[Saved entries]
+--

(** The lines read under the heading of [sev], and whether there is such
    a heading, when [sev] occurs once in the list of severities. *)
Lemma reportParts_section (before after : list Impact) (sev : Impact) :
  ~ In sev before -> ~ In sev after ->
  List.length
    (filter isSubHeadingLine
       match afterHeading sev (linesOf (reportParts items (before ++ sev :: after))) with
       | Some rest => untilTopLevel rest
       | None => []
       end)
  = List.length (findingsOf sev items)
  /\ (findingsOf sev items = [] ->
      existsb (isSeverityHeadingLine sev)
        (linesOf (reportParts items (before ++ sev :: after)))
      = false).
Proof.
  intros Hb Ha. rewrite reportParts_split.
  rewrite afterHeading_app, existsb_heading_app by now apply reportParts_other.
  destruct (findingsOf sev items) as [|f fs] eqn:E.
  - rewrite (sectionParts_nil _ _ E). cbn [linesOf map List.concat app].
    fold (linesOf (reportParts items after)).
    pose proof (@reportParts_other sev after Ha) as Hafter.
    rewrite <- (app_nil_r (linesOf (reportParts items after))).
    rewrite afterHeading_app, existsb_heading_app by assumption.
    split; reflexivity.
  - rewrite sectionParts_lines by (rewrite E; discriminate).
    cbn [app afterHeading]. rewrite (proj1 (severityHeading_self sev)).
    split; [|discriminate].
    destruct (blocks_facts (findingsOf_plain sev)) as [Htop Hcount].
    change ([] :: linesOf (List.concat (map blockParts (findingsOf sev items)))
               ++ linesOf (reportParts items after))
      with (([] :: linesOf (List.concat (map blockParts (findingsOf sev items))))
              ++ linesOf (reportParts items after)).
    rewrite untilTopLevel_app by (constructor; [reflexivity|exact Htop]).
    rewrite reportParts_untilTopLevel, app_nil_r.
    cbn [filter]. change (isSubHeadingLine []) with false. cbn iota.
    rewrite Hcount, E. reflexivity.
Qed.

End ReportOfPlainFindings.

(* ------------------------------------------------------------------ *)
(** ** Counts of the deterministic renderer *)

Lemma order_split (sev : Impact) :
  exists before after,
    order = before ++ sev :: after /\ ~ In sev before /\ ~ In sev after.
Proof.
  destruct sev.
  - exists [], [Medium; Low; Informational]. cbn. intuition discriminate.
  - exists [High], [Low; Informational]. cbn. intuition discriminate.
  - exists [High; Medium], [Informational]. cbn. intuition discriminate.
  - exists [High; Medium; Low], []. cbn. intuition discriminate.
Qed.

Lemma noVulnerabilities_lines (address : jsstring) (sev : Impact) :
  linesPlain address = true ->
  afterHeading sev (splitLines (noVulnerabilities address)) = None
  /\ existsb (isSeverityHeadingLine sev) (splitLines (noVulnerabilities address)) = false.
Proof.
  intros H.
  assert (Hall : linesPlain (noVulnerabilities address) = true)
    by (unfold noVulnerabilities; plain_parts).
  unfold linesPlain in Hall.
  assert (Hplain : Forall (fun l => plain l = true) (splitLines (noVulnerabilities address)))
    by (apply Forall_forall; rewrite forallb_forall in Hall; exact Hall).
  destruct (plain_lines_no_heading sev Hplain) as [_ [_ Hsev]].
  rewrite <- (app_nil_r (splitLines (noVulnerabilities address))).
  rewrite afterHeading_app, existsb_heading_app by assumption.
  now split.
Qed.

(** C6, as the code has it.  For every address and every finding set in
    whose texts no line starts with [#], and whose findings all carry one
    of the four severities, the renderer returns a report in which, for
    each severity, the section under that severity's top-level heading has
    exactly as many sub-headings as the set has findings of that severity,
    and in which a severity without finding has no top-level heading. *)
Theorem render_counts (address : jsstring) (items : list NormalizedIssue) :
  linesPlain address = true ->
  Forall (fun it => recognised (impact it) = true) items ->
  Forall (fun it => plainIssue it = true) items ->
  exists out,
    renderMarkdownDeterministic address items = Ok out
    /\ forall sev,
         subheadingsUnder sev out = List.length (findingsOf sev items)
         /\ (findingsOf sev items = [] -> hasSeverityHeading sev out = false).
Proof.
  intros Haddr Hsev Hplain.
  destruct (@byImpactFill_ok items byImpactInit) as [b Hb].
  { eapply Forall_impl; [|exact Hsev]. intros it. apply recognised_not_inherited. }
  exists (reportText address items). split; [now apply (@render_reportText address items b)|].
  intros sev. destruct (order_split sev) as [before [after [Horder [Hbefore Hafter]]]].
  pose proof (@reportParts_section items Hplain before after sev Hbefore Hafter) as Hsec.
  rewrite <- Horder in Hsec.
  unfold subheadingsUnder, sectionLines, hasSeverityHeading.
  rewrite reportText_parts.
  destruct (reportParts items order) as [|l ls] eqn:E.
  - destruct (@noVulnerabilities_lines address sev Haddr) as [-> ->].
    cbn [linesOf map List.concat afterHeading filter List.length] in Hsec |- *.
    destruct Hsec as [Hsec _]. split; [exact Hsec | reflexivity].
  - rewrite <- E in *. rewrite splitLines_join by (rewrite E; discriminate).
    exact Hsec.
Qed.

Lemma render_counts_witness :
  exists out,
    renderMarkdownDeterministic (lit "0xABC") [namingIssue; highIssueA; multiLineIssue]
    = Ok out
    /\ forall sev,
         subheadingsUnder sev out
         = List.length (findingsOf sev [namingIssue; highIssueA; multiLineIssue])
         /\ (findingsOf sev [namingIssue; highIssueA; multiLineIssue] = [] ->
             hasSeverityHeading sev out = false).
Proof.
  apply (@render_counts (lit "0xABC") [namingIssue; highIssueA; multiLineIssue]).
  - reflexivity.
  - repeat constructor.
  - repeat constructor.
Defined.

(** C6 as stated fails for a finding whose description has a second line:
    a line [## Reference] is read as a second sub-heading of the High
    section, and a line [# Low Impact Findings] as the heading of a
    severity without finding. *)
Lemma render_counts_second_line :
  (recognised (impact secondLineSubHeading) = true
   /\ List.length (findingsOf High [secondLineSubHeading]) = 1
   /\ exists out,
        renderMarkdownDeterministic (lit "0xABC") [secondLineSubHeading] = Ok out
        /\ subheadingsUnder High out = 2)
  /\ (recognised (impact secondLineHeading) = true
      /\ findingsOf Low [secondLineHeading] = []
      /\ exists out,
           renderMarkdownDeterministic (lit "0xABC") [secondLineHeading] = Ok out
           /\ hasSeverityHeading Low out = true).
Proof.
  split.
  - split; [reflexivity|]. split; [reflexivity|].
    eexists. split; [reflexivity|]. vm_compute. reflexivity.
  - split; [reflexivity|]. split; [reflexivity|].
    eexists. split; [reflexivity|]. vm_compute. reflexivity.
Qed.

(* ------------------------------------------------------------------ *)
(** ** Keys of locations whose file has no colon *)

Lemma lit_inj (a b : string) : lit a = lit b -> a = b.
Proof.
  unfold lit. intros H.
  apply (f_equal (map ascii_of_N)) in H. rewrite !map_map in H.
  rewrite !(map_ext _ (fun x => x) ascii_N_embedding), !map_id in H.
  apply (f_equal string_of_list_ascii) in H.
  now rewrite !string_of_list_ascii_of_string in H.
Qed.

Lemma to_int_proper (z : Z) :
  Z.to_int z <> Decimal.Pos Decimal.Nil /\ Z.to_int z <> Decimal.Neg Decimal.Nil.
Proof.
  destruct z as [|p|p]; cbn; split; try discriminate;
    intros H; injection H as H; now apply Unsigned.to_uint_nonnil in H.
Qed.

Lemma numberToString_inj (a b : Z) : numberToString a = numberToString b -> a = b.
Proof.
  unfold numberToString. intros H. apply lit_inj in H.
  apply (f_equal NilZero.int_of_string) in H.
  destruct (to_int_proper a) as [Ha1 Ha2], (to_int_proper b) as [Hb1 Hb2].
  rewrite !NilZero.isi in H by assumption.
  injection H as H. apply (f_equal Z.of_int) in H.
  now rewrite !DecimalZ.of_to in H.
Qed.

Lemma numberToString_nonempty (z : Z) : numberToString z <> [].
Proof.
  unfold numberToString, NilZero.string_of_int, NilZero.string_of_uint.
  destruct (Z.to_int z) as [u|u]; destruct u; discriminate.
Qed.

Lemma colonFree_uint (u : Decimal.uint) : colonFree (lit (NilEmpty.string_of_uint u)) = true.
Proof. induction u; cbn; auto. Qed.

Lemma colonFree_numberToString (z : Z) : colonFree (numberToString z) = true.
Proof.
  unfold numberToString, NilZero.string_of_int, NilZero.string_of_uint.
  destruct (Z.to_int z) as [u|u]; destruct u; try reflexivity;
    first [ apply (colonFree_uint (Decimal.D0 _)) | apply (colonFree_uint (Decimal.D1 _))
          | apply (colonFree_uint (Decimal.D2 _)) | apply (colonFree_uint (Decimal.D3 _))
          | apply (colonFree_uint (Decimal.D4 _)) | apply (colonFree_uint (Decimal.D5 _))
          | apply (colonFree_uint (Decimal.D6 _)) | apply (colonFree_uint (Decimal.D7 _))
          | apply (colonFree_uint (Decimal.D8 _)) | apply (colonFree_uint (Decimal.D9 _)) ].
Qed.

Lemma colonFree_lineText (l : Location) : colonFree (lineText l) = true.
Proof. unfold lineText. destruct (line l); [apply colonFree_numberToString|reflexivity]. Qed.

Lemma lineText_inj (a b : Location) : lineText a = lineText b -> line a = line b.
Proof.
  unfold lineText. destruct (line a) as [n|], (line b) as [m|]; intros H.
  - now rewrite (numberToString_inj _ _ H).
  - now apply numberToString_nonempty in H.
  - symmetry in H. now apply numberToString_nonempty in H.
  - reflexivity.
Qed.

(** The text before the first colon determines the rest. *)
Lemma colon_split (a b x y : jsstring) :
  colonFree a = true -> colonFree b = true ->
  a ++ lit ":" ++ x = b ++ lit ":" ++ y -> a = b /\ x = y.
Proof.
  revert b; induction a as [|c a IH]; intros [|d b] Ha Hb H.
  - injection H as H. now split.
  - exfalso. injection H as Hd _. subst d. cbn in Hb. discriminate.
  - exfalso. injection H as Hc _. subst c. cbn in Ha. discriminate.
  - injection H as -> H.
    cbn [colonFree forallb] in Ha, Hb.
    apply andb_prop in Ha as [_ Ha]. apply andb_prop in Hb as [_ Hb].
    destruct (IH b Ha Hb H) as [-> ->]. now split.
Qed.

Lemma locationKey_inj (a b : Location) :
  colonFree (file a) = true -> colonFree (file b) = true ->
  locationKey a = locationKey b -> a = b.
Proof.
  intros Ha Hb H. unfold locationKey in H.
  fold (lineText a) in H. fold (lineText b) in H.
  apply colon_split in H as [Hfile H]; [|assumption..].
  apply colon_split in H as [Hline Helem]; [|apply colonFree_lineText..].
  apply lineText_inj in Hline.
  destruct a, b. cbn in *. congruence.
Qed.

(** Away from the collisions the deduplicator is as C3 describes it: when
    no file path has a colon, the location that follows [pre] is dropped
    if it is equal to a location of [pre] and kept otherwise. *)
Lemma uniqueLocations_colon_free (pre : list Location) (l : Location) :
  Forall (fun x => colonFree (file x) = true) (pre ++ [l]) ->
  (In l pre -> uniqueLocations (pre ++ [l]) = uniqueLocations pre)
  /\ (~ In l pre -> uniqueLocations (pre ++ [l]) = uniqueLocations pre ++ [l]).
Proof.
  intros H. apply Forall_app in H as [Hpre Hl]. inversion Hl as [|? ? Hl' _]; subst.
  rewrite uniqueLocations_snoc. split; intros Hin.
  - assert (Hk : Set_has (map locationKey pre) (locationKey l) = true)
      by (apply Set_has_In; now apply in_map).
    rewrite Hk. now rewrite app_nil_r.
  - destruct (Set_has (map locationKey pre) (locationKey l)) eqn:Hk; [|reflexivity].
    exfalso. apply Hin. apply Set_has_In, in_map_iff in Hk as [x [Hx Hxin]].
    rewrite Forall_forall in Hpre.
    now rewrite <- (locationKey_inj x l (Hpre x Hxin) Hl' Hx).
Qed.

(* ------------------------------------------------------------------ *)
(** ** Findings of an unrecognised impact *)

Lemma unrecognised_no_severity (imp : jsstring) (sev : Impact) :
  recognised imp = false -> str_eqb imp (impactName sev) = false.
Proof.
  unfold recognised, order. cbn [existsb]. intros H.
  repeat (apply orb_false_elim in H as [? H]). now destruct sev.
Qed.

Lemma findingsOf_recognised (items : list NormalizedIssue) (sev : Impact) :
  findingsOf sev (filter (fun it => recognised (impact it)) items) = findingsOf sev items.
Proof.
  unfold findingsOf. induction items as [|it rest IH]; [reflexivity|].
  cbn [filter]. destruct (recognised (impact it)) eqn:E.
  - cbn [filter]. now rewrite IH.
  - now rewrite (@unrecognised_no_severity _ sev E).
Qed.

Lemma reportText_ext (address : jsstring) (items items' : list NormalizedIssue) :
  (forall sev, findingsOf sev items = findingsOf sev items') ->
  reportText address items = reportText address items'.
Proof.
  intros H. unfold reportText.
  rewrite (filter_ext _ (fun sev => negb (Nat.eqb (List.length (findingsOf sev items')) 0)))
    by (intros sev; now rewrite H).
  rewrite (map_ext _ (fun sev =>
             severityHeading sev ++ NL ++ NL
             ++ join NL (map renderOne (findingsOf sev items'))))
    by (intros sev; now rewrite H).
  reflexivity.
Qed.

+--

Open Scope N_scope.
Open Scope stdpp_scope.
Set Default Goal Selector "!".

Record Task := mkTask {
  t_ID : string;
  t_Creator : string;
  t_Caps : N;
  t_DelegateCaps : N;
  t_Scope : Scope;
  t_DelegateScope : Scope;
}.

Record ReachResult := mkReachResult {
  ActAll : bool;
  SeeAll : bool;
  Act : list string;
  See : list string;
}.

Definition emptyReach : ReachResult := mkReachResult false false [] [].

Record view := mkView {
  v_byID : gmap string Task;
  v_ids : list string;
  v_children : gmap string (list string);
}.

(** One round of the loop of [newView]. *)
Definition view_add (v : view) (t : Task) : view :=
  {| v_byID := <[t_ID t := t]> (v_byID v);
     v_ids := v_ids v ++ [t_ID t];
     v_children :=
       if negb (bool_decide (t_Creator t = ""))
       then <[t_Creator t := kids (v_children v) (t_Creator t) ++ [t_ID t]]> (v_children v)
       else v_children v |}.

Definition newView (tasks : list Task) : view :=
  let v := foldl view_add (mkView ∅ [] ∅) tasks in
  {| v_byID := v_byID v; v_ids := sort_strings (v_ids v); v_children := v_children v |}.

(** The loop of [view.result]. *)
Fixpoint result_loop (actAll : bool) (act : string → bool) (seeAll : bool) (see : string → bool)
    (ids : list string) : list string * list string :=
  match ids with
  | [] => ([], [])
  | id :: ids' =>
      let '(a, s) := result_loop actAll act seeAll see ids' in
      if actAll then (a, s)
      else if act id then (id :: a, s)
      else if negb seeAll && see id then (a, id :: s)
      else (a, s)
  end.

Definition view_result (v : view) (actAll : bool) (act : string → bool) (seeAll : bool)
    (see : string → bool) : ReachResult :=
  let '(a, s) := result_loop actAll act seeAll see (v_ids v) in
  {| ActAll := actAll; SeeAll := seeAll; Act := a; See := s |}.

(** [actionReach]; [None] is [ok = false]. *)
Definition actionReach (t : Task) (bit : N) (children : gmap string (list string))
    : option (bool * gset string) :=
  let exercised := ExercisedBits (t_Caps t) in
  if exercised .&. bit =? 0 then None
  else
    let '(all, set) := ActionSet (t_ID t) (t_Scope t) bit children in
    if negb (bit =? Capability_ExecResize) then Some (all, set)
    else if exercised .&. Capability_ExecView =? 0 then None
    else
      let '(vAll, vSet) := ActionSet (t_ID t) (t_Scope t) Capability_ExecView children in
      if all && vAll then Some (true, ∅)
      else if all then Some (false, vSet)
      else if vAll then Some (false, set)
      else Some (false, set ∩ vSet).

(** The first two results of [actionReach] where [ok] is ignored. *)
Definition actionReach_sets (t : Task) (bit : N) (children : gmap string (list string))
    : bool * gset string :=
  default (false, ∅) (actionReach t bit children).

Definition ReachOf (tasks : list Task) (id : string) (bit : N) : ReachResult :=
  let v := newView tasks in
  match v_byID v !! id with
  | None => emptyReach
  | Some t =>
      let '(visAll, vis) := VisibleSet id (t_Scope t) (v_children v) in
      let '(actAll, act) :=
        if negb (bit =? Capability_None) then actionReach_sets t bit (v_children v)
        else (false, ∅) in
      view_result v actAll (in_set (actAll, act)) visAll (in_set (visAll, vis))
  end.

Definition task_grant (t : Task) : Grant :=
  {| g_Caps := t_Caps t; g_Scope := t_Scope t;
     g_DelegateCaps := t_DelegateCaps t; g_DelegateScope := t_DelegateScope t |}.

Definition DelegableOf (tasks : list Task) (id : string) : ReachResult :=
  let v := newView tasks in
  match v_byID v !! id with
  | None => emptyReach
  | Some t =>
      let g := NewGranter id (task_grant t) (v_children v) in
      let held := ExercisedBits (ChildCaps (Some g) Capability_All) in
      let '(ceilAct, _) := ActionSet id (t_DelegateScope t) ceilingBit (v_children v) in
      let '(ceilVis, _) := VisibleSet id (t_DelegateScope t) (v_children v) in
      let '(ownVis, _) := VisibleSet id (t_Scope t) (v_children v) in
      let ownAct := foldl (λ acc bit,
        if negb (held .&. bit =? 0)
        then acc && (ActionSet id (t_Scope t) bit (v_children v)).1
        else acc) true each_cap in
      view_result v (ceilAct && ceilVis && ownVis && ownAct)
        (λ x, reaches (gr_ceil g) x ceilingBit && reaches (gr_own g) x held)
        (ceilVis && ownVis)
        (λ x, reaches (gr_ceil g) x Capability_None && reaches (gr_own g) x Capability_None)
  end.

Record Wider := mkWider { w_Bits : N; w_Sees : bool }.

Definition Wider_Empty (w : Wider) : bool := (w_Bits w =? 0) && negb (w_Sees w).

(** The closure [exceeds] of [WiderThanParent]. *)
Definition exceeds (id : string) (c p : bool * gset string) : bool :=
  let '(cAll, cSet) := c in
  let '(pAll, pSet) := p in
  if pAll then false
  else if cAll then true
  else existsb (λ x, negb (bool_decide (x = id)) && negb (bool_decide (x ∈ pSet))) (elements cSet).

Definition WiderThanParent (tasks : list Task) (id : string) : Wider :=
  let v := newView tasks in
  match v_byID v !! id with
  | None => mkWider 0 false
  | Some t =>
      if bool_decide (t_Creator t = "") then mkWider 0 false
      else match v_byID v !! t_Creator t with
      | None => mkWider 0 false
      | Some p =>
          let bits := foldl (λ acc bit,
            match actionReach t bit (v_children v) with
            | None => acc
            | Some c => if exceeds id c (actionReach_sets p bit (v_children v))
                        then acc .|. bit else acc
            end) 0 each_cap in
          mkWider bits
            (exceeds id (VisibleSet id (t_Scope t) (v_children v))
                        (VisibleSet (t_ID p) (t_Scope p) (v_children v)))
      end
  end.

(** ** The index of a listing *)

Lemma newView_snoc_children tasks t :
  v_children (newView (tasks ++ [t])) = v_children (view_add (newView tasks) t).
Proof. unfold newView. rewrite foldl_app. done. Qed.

+--

# [TASK GOAL]
Out of the data above, transcribe exactly and only the lines starting with the line that has "split; [|discriminate]." and going on through the line that has "each severity, the", both included.

# [RESULT OF THE TASK]
    split; [|discriminate].
    destruct (blocks_facts (findingsOf_plain sev)) as [Htop Hcount].
    change ([] :: linesOf (List.concat (map blockParts (findingsOf sev items)))
               ++ linesOf (reportParts items after))
      with (([] :: linesOf (List.concat (map blockParts (findingsOf sev items))))
              ++ linesOf (reportParts items after)).
    rewrite untilTopLevel_app by (constructor; [reflexivity|exact Htop]).
    rewrite reportParts_untilTopLevel, app_nil_r.
    cbn [filter]. change (isSubHeadingLine []) with false. cbn iota.
    rewrite Hcount, E. reflexivity.
Qed.

End ReportOfPlainFindings.

(* ------------------------------------------------------------------ *)
(** ** Counts of the deterministic renderer *)

Lemma order_split (sev : Impact) :
  exists before after,
    order = before ++ sev :: after /\ ~ In sev before /\ ~ In sev after.
Proof.
  destruct sev.
  - exists [], [Medium; Low; Informational]. cbn. intuition discriminate.
  - exists [High], [Low; Informational]. cbn. intuition discriminate.
  - exists [High; Medium], [Informational]. cbn. intuition discriminate.
  - exists [High; Medium; Low], []. cbn. intuition discriminate.
Qed.

Lemma noVulnerabilities_lines (address : jsstring) (sev : Impact) :
  linesPlain address = true ->
  afterHeading sev (splitLines (noVulnerabilities address)) = None
  /\ existsb (isSeverityHeadingLine sev) (splitLines (noVulnerabilities address)) = false.
Proof.
  intros H.
  assert (Hall : linesPlain (noVulnerabilities address) = true)
    by (unfold noVulnerabilities; plain_parts).
  unfold linesPlain in Hall.
  assert (Hplain : Forall (fun l => plain l = true) (splitLines (noVulnerabilities address)))
    by (apply Forall_forall; rewrite forallb_forall in Hall; exact Hall).
  destruct (plain_lines_no_heading sev Hplain) as [_ [_ Hsev]].
  rewrite <- (app_nil_r (splitLines (noVulnerabilities address))).
  rewrite afterHeading_app, existsb_heading_app by assumption.
  now split.
Qed.

(** C6, as the code has it.  For every address and every finding set in
    whose texts no line starts with [#], and whose findings all carry one
    of the four severities, the renderer returns a report in which, for
    each severity, the section under that severity's top-level heading has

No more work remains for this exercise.